There are many possible approaches to developing a trading algorithm, but recently one direction of research has been receiving much attention, namely machine learning based approaches. In particular, Reinforcement Learning (RL) has been a really promising way to solve some very difficult problems in other areas (like learning to play various games like Go [2] and StarCraft II [3] at the expert level) and is now being adapted to make decisions and execute trades in the trading setting. This area of research is very active and fairly new (see for example [4]).

As promising as it is, RL suffers from one big problem, namely the generalisation one (as does all of machine learning in fact). More specifically, once the agent (or neural network) is trained on a set of data and good performance is achieved, it is generally hard to translate this training to a new dataset and keep the performance. Furthermore, the training set usually needs to be very large and the agent needs to replay it many times. This is obviously not a good situation for a trading algorithm, since the market is considered a stochastic system and as such it changes rapidly and continuously. If we hope to be able to predict its movement, it should mostly be short term. For this the trader should be able to adapt quickly to current information.

There are many proposed ways to try to deal with said problem of generalisation (both in supervised learning and RL), but one that seems both promising and simple is the idea to learn only the output weights of a neural network. It is implemented in partiular in two algorithms – Extreme Learning Machine (ELM) [5, 6] and Fast Learning Network (FLM) [7], and one can borrow the structure of the FLN to use as an approximator to the $Q$ -function. As we will see later this will be a success and we will obtain a RL agent that performs better than random even when the market’s overall trend is downward.

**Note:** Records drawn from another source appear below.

(** The bridge from driver events to the user's callback. *)
Definition CAN_SRV_DriverCallback (base : Z) (event : can_event_t)
    (eventData : can_event_data_t) (s : service) : service :=
  if s_user_callback s =? NULL then s
  else
    (* Forward to user *)
    let forward (srvEvent : can_srv_event_t) (srvMessage : can_srv_message_t) :=
      Service (drv s) (nvic s) (s_can_initialized s) (s_can_instance_num s)
        (s_can_instance s) (s_user_callback s)
        (UserCall (s_user_callback s) (s_can_instance_num s) srvEvent
           (if bool_decide (event = CAN_EVENT_RX_COMPLETE)
            then Some srvMessage else None)
         :: user_calls s) in
    (* Convert driver event to service event *)
    match event with
    | CAN_EVENT_TX_COMPLETE => forward CAN_SRV_EVENT_TX_COMPLETE srvMessage0
    | CAN_EVENT_RX_COMPLETE =>
        (* Convert driver message to service message *)
        let srvMessage :=
          match message eventData with
          | Some m =>
              SrvMessage (id m) (memcpy (srv_data srvMessage0) (data m) 8)
                         (dataLength m)
                         (bool_decide (idType m = CAN_ID_EXT))
                         (bool_decide (frameType m = CAN_FRAME_REMOTE))
          | None => srvMessage0
          end in
        forward CAN_SRV_EVENT_RX_COMPLETE srvMessage
    | CAN_EVENT_ERROR => forward CAN_SRV_EVENT_ERROR srvMessage0
    | CAN_EVENT_BUS_OFF => forward CAN_SRV_EVENT_BUS_OFF srvMessage0
    | _ => s (* Don't call user callback for unknown events *)
    end.

(** The driver message [CAN_SRV_Send] builds: the designated initialiser
    zeroes [data], then [memcpy] copies [dlc] bytes. *)
Definition drvMsg_of (msg : can_srv_message_t) : can_message_t :=
  Message (srv_id msg)
          (if isExtended msg then CAN_ID_EXT else CAN_ID_STD)
          (if isRemote msg then CAN_FRAME_REMOTE else CAN_FRAME_DATA)
          (dlc msg)
          (memcpy [0; 0; 0; 0; 0; 0; 0; 0] (srv_data msg) (dlc msg)).

(** The driver configuration [CAN_SRV_Init] builds for instance
    [instance_num]. *)
Definition canConfig_of (instance_num : Z) (config : can_srv_config_t)
    : can_config_t :=
  Config instance_num CAN_CLK_SRC_SOSCDIV2 (baudrate config)
         (srv_mode config)
         (if decide (srv_mode config = CAN_MODE_LOOPBACK) then true else false)
         false.

Section Service.

Variable hw : CAN_Type -> CAN_Type.

(** The address of [CAN_SRV_DriverCallback]. *)
Variable driver_cb : can_callback_t.

Definition CAN_SRV_Init (config : option can_srv_config_t) (s : service)
    : can_srv_status_t * service :=
  match config with
  | None => (CAN_SRV_ERROR, s)
  | Some cfg =>
      (* Select CAN instance: the two variables are assigned here and
         read below *)
      let instance_num := CAN_DEFAULT_INSTANCE in
      let instance_ptr := CAN0 in
      let leave (status : can_srv_status_t) (d : driver) (nv : NVIC_Type)
                (initialized : bool) :=
        (status,
         Service d nv initialized instance_num instance_ptr
                 (s_user_callback s) (user_calls s)) in
      (* Initialize CAN driver *)
      let canConfig := canConfig_of instance_num cfg in
      let '(status, d) := CAN_Init hw (Some canConfig) (drv s) in
      if negb (bool_decide (status = STATUS_SUCCESS))
      then leave CAN_SRV_ERROR d (nvic s) (s_can_initialized s)
      else
      (* Configure RX filter *)
      let filter :=
        Filter (srv_filter_id cfg) (srv_filter_mask cfg)
               (if filter_extended cfg then CAN_ID_EXT else CAN_ID_STD) in
      let '(status, d) :=
        CAN_ConfigRxFilter hw instance_num CAN_RX_MB_PRIMARY (Some filter) d in
      if negb (bool_decide (status = STATUS_SUCCESS))
      then leave CAN_SRV_ERROR d (nvic s) (s_can_initialized s)
      else
      (* Configure secondary RX filter if enabled *)
      let '(status, d) :=
        if negb (filter_id2 cfg =? 0) then
          let filter2 :=
            Filter (filter_id2 cfg) (filter_mask2 cfg)
                   (if filter_extended cfg then CAN_ID_EXT else CAN_ID_STD) in
          CAN_ConfigRxFilter hw instance_num CAN_RX_MB_SECONDARY
            (Some filter2) d
        else (STATUS_SUCCESS, d) in
      if negb (bool_decide (status = STATUS_SUCCESS))
      then leave CAN_SRV_ERROR d (nvic s) (s_can_initialized s)
      else
      (* Configure TX mailbox *)
      let '(status, d) := CAN_ConfigTxMailbox hw instance_num CAN_TX_MB d in
      if negb (bool_decide (status = STATUS_SUCCESS))
      then leave CAN_SRV_ERROR d (nvic s) (s_can_initialized s)
      else
      (* Register driver callback *)
      let '(status, d) := CAN_RegisterCallback instance_ptr driver_cb d in
      if negb (bool_decide (status = STATUS_SUCCESS))
      then leave CAN_SRV_ERROR d (nvic s) (s_can_initialized s)
      else
      (* Enable CAN interrupts in NVIC *)
      let nv := NVIC_EnableInterrupt CAN0_ORed_0_15_MB_IRQn (nvic s) in
      let nv := NVIC_EnableInterrupt CAN0_ORed_16_31_MB_IRQn nv in
      let nv := NVIC_SetPriority CAN0_ORed_0_15_MB_IRQn 5 nv in
      let nv := NVIC_SetPriority CAN0_ORed_16_31_MB_IRQn 5 nv in
      leave CAN_SRV_SUCCESS d nv true
  end.

Definition CAN_SRV_RegisterCallback (cb : can_srv_callback_t) (s : service)
    : can_srv_status_t * service :=
  if negb (s_can_initialized s) then (CAN_SRV_NOT_INITIALIZED, s)
  else
    (CAN_SRV_SUCCESS,
     Service (drv s) (nvic s) (s_can_initialized s) (s_can_instance_num s)
             (s_can_instance s) cb (user_calls s)).

Definition CAN_SRV_Send (msg : option can_srv_message_t) (s : service)
    : can_srv_status_t * service :=
  if negb (s_can_initialized s) then (CAN_SRV_NOT_INITIALIZED, s)
  else
    match msg with
    | None => (CAN_SRV_ERROR, s)
    | Some m =>
        if 8 <? dlc m then (CAN_SRV_ERROR, s)
        else
          (* Convert service message to driver message, send via driver *)
          let '(status, d) :=
            CAN_Send hw (s_can_instance_num s) CAN_TX_MB
              (Some (drvMsg_of m)) (drv s) in
          let s := with_drv d s in
          if negb (bool_decide (status = STATUS_SUCCESS))
          then (CAN_SRV_ERROR, s)
          else (CAN_SRV_SUCCESS, s)
    end.

Definition CAN_SRV_Deinit (s : service) : can_srv_status_t * service :=
  if negb (s_can_initialized s) then (CAN_SRV_NOT_INITIALIZED, s)
  else
    (* Disable NVIC interrupts *)
    let nv := NVIC_DisableInterrupt CAN0_ORed_0_15_MB_IRQn (nvic s) in
    let nv := NVIC_DisableInterrupt CAN0_ORed_16_31_MB_IRQn nv in
    (* Unregister callback *)
    let d := snd (CAN_UnregisterCallback (s_can_instance s) (drv s)) in
    (* Deinitialize driver *)
    let d := snd (CAN_Deinit hw (s_can_instance_num s) d) in
    (CAN_SRV_SUCCESS,
     Service d nv false (s_can_instance_num s) (s_can_instance s) NULL
             (user_calls s)).

(** The indirect call [s_canCallbacks[instIdx](instance, event,
    &eventData)] of [CAN_IRQHandler], resolved: the driver logs the call;
    when the pointer called is the bridge, the bridge runs. *)
Definition run_callback (a : access) (s : service) : service :=
  match a with
  | Call cb base event eventData =>
      if cb =? driver_cb
      then CAN_SRV_DriverCallback base event eventData s else s
  | _ => s
  end.

(** can_irq.c: the interrupt service routines of controller 0 call
    [CAN_IRQHandler(CAN0)]; the accesses the call adds to the log are
    replayed, oldest first, for the callbacks among them. *)
Definition CAN0_ORed_16_31_MB_IRQHandler (s : service) : service :=
  let d := snd (CAN_IRQHandler hw CAN0 (drv s)) in
  let added := take (length (bus d) - length (bus (drv s))) (bus d) in
  fold_right run_callback (with_drv d s) added.

End Service.

Definition nvic0 : NVIC_Type :=
  Nvic (replicate 8 0) (replicate 8 0) (replicate 8 0) (replicate 8 0)
       (replicate 8 0) (replicate 240 0).

(** The service layer before any call: the static initialisers of
    can_srv.c over the driver's power-on state. *)
Definition srv_power_on : service :=
  Service power_on nvic0 false CAN_DEFAULT_INSTANCE NULL NULL [].

(** What the service layer maintains: the instance number is 0 and the
    driver's tables have their three entries; while the service is marked
    initialised, driver instance 0 is initialised and the bridge is its
    callback. *)
Definition srv_inv (driver_cb : can_callback_t) (s : service) : Prop :=
  s_can_instance_num s = 0 /\
  tables_wf (drv s) /\
  (s_can_initialized s = true ->
   s_can_instance s = CAN0 /\
   initialized (drv s) 0 = true /\
   callback (drv s) 0 = driver_cb).

(** The service message the user sees for [m] after a trip through the
    controller: the first [dlc] bytes, then zeros. *)
Definition srv_truncate (m : can_srv_message_t) : can_srv_message_t :=
  SrvMessage (srv_id m)
             (take (Z.to_nat (dlc m)) (srv_data m)
              ++ replicate (8 - Z.to_nat (dlc m)) 0)
             (dlc m) (isExtended m) (isRemote m).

This paper is organised as follows: in section 2 we will describe the algorithm in detail, namely all of the components of the RL (section 2.1) as well as the neural network (section 2.2); in section 3 we will discuss briefly how to implement the algorithm and then we will test it on historical market data against an algorithm, that takes random actions on each timestep; finally, we will end with some concluding remarks (section 4).

2 The algorithm

Our goal is to build a simple trading algorithm, which uses a pool of money to trade for some asset, by observing the state of the market. More precisely our agent needs to collect some information about the market, then open a position (ideally, executing a trade). Then it needs to wait for more information to calculate whether the trade was a good one and the process repeats.

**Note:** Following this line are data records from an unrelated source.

(** C2, as the code has it: the launcher hands every candidate of the
    entry to the worker, in the order of the entry, and pauses after each
    one; it does not stop at a candidate that the device accepted. *)
Theorem fallback_tries_every_candidate app_name ids w :
  loop (gui w) = true →
  no_catalog_match app_name w →
  GUI.fallback_ids !! app_name = Some ids →
  ∃ w' evs,
    GUI.launch_app_smart app_name w = (inr (), w') ∧
    log w' = log w ++ evs ∧
    caller_view evs = Submitted GetApps :: attempts ids.
Proof.
  intros Hloop Hno Hids.
  destruct (smart_launcher_fallback app_name w Hloop Hno)
    as (w' & evs & Hrun & Hlog & Hview & _).
  exists w', evs. rewrite Hids in Hview. by repeat split.
Qed.

Lemma fallback_tries_every_candidate_witness :
  let w := after_connect tv_ok in
  loop (gui w) = true ∧
  no_catalog_match "ESPN" w ∧
  GUI.fallback_ids !! "ESPN" = Some ["espn"; "com.espn.webostv"; "com.espn.app"] ∧
  ∃ w' evs,
    GUI.launch_app_smart "ESPN" w = (inr (), w') ∧
    log w' = log w ++ evs ∧
    caller_view evs =
      [Submitted GetApps;
       Submitted (LaunchApp "espn"); Slept 500;
       Submitted (LaunchApp "com.espn.webostv"); Slept 500;
       Submitted (LaunchApp "com.espn.app"); Slept 500].
Proof.
  intros w.
  assert (no_catalog_match "ESPN" w) as Hno by (by apply no_apps_no_match).
  split; [reflexivity|]. split; [exact Hno|]. split; [reflexivity|].
  exact (fallback_tries_every_candidate "ESPN"
           ["espn"; "com.espn.webostv"; "com.espn.app"] w eq_refl Hno eq_refl).
Defined.

(** C2, as stated, fails: the television accepts the first candidate of
    [ESPN], and the launcher still sends the second and the third. *)
Lemma launcher_goes_on_after_success :
  let w := after_connect tv_ok in
  let w1 := snd (GUI.run_async GetApps w) in
  fst (GUI.run_async GetApps w) = inr (VApps []) ∧
  GUI.fallback_ids !! "ESPN" = Some ["espn"; "com.espn.webostv"; "com.espn.app"] ∧
  delivery (LaunchApp "espn") w1 = inr VNone ∧
  device_io (log (snd (GUI.launch_app_smart "ESPN" w))) =
    device_io (log w) ++
    [(the_client, ReqGetApps);
     (the_client, ReqLaunchApp "espn");
     (the_client, ReqLaunchApp "com.espn.webostv");
     (the_client, ReqLaunchApp "com.espn.app")].
Proof. vm_compute. repeat split. Qed.

End LauncherClaims.

(** ** The pairing key and the configuration file *)

Section PairingKey.

Import Examples.

Lemma keeps_ret {A} (x : A) : keeps_key (mret x).
Proof. intros w. split; [done|]. exists []. by rewrite app_nil_r. Qed.

Lemma keeps_raise {A} e : keeps_key (raise e : M A).
Proof. intros w. split; [done|]. exists []. by rewrite app_nil_r. Qed.

Lemma keeps_bind {A B} (m : M A) (k : A → M B) :
  keeps_key m → (∀ x, keeps_key (k x)) → keeps_key (m ≫= k).
Proof.
  intros Hm Hk w. unfold mbind, M_bind.
  destruct (Hm w) as (H1 & evs1 & Hl1).
  destruct (m w) as [[e|x] w1]; simpl in *; [by eauto|].
  destruct (Hk x w1) as (H2 & evs2 & Hl2).
  split; [congruence|]. exists (evs1 ++ evs2). by rewrite Hl2, Hl1, app_assoc.
Qed.

Lemma keeps_modify_gui f :
  (∀ g, saved_client_key (f g) = saved_client_key g) → keeps_key (modify_gui f).
Proof. intros Hf w. split; [apply Hf|]. exists []. by rewrite app_nil_r. Qed.

Lemma keeps_save_config : keeps_key GUI.save_config.
Proof.
  intros w. unfold GUI.save_config, modify. simpl.
  destruct (fs_writable w); (split; [done|]); exists []; by rewrite app_nil_r.
Qed.

(** Nothing the bridge does touches [saved_client_key]. *)
Lemma keeps_run_async c : keeps_key (GUI.run_async c).
Proof.
  intros w. destruct (loop (gui w)) eqn:Hloop.
  - split.
    + rewrite run_async_run by done. destruct (worked_step c w) as (Hg & _).
      destruct (delivery c w); simpl; by rewrite Hg.
    + destruct (run_async_returns c w Hloop) as (v & w' & evs & -> & _ & _ & Hlog & _).
      by eexists.
  - rewrite run_async_no_loop by done. apply (keeps_ret VNone).
Qed.

Local Ltac keeps :=
  repeat first
    [ apply keeps_ret | apply keeps_raise | apply keeps_run_async
    | apply keeps_save_config | by apply keeps_modify_gui
    | apply keeps_bind; [|intros ?]
    | match goal with |- keeps_key (if ?b then _ else _) => destruct b end
    | match goal with |- keeps_key (match ?v with _ => _ end) => destruct v end ].

Lemma keeps_refresh_apps : keeps_key GUI.refresh_apps.
Proof. unfold GUI.refresh_apps, GUI.update_status. keeps. Qed.

(** Within one run every connection is attempted with the key that
    [load_config] read: [connect] hands [connect_to_tv] the value of
    [saved_client_key], whatever key the session holds, and leaves
    [saved_client_key] as it was. *)
Lemma connect_supplies_saved_key ip w :
  loop (gui w) = true →
  saved_client_key (gui (snd (GUI.connect ip w))) = saved_client_key (gui w) ∧
  ∃ evs, log (snd (GUI.connect ip w)) =
         log w ++ Submitted (ConnectToTv ip (default None (saved_client_key (gui w)))) :: evs.
Proof.
  intros Hloop. set (key := default None (saved_client_key (gui w))).
  destruct (keeps_run_async (ConnectToTv ip key) w) as (Hkey & _).
  destruct (run_async_returns (ConnectToTv ip key) w Hloop)
    as (v & w1 & evs1 & Hrun & _ & _ & Hlog1 & _).
  assert (∃ m : M unit, GUI.connect ip w = m w1 ∧ keeps_key m) as (m & -> & Hrest).
  { eexists. split.
    - unfold GUI.connect. unfold mbind at 1, M_bind at 1, get_world. fold key.
      unfold mbind at 1, M_bind at 1. rewrite Hrun. reflexivity.
    - pose proof keeps_refresh_apps. unfold GUI.update_status. keeps. }
  rewrite Hrun in Hkey. simpl in Hkey.
  destruct (Hrest w1) as (Hkey' & evs & Hlog).
  split; [congruence|]. exists (evs1 ++ evs).
  rewrite Hlog, Hlog1. by repeat (rewrite <- app_assoc; simpl).
Qed.

(** C8 at work.  The program starts without a configuration file and
    pairs with the television, which hands out the key [K]: the session
    holds the key and the file holds it.  The next click on
    [Connect to TV] connects without a key all the same, since
    [saved_client_key] is still what [load_config] read at start-up.
    Only a program that is started again reads the key and connects
    with it. *)
Lemma reconnect_does_not_supply_new_key :
  let w0 := started tv_ok in
  let w1 := snd (GUI.connect_tv w0) in
  let w2 := snd (GUI.connect_tv w1) in
  let w3 := snd (GUI.connect_tv (restarted w1)) in
  client_key (session w1) = Some "K" ∧
  config_file w1 =
    Some {| cfg_tv_ip := Some "192.168.1.100"; cfg_client_key := Some "K" |} ∧
  saved_client_key (gui w1) = Some None ∧
  submitted (log w2) =
    submitted (log w1) ++ [ConnectToTv "192.168.1.100" None; GetApps] ∧
  submitted (log w3) = [ConnectToTv "192.168.1.100" (Some "K"); GetApps].
Proof. vm_compute. repeat split. Qed.

End PairingKey.

(** ** The double click on the list of apps *)

Section DoubleClick.

Import Examples.

Lemma no_launch_app : "launch_app" ∉ GUI.attributes.
Proof. apply (bool_decide_unpack _). vm_compute. exact I. Qed.

Lemma getattr_launch_app w :
  GUI.getattr "launch_app" w =
    (inl (AttributeError "'TVRemoteGUI' object has no attribute 'launch_app'"), w).
Proof.
  unfold GUI.getattr. destruct (decide _) as [Hin|_]; [|reflexivity].
  by apply no_launch_app in Hin.
Qed.

(** C9: [TVRemoteGUI] has no attribute [launch_app]; so the handler of
    a double click on an item of the list raises [AttributeError], and
    neither a command for the worker nor a request to the device comes
    of it. *)
Theorem double_click_raises_attribute_error w i rest :
  curselection (gui w) = i :: rest →
  ("launch_app" ∉ GUI.attributes) ∧
  GUI.launch_selected_app w =
    (inl (AttributeError "'TVRemoteGUI' object has no attribute 'launch_app'"), w).
Proof.
  intros Hsel. split; [apply no_launch_app|].
  unfold GUI.launch_selected_app, get_world, mbind, M_bind.
  by rewrite Hsel, getattr_launch_app.
Qed.

Lemma double_click_raises_attribute_error_witness :
  let w := click 1 (after_connect tv_prime) in
  apps_listbox (gui w) = ["News"; "Amazon Prime Video"] ∧
  curselection (gui w) = [1] ∧
  GUI.launch_selected_app w =
    (inl (AttributeError "'TVRemoteGUI' object has no attribute 'launch_app'"), w).
Proof.
  intros w. split; [reflexivity|]. split; [reflexivity|].
  exact (proj2 (double_click_raises_attribute_error w 1 [] eq_refl)).
Defined.

End DoubleClick.

(** ** More on the session *)

Section SessionProperties.

Import Examples Scenarios.

Local Ltac each_command c :=
  destruct c;
  unfold Remote.coroutine, Remote.volume_up, Remote.volume_down, Remote.power_off,
    Remote.launch_app, Remote.nav_up, Remote.nav_down, Remote.nav_left,
    Remote.nav_right, Remote.nav_ok, Remote.nav_home, Remote.nav_back,
    Remote.media_play, Remote.media_pause, Remote.media_stop,
    Remote.media_rewind, Remote.media_fastforward.

Lemma plain_is_operation c : plain_operation c = true → device_operation c = true.
Proof. by destruct c. Qed.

We will build our trader in the framework of RL. More precisely we will use a double $Q$ -learning algorithm with approximation [8]. It is generally thought that combining $Q$ -learning with approximation should be avoided, because of instabilities, but there are examples of successfully using such algorithms [9, 10]. To approximate the $Q$ -functions we will use the structure of a FLN [7]. On top of that we will also propose a savings mechanism to deal with “bearish” markets. The idea is to take money out of the trading pool, so that part of it is never used again and can be taken as profit and another part is returned to the trading pool when the market conditions seem favourable. We will now go through all the specific components one by one.

2.1 Double Q-learning

2.1.1 State

We will use a standard double Q-learning algorithm. It will be episodic with a continuous state space. As is usual, we will add an index $t$ to variables to denote the current time step and $t+1$ for the next time step. First we will see how to construct the state of the environment. As we will be using approximaiton of the $Q$ -function by a neural network the state will be defined by a feature vector.

The algorithm is initialised with 3 pools of money, denoted by $mon$ , $sav$ and $res$ . $mon$ refers to the current pool with which to trade. $sav$ denotes an amount of money, that are saved and never again used. This gives a convenient way to use the profit, without disturbing the operation of the trader and also safeguards somewhat against big losses. $res$ refers to a pool of money, that are stored for later use when some conditions are met. Finally, there are also the assets that the agent will buy, denoted by $cns$ . $mon$ and $cns$ will be included in the calculation of the state.

Next, we need a variable, which will be used to determine when to move money to $sav$ and $res$ . We denote this by $mlim$ . We will describe this in more detail later, but briefly $sav$ and $res$ will be increased (and $mon$ decreased), when the value of $mon$ becomes greater than $mlim$ .

To calculate the state, our trader also needs information for the market. It consists of one price, recorded at the beginning of the episode, denoted by $ipr$ , and $5$ consecutive prices, denoted by $pr_{1}$ , $pr_{2}$ , $pr_{3}$ , $pr_{4}$ and $pr_{5}$ , recorded at some intervals.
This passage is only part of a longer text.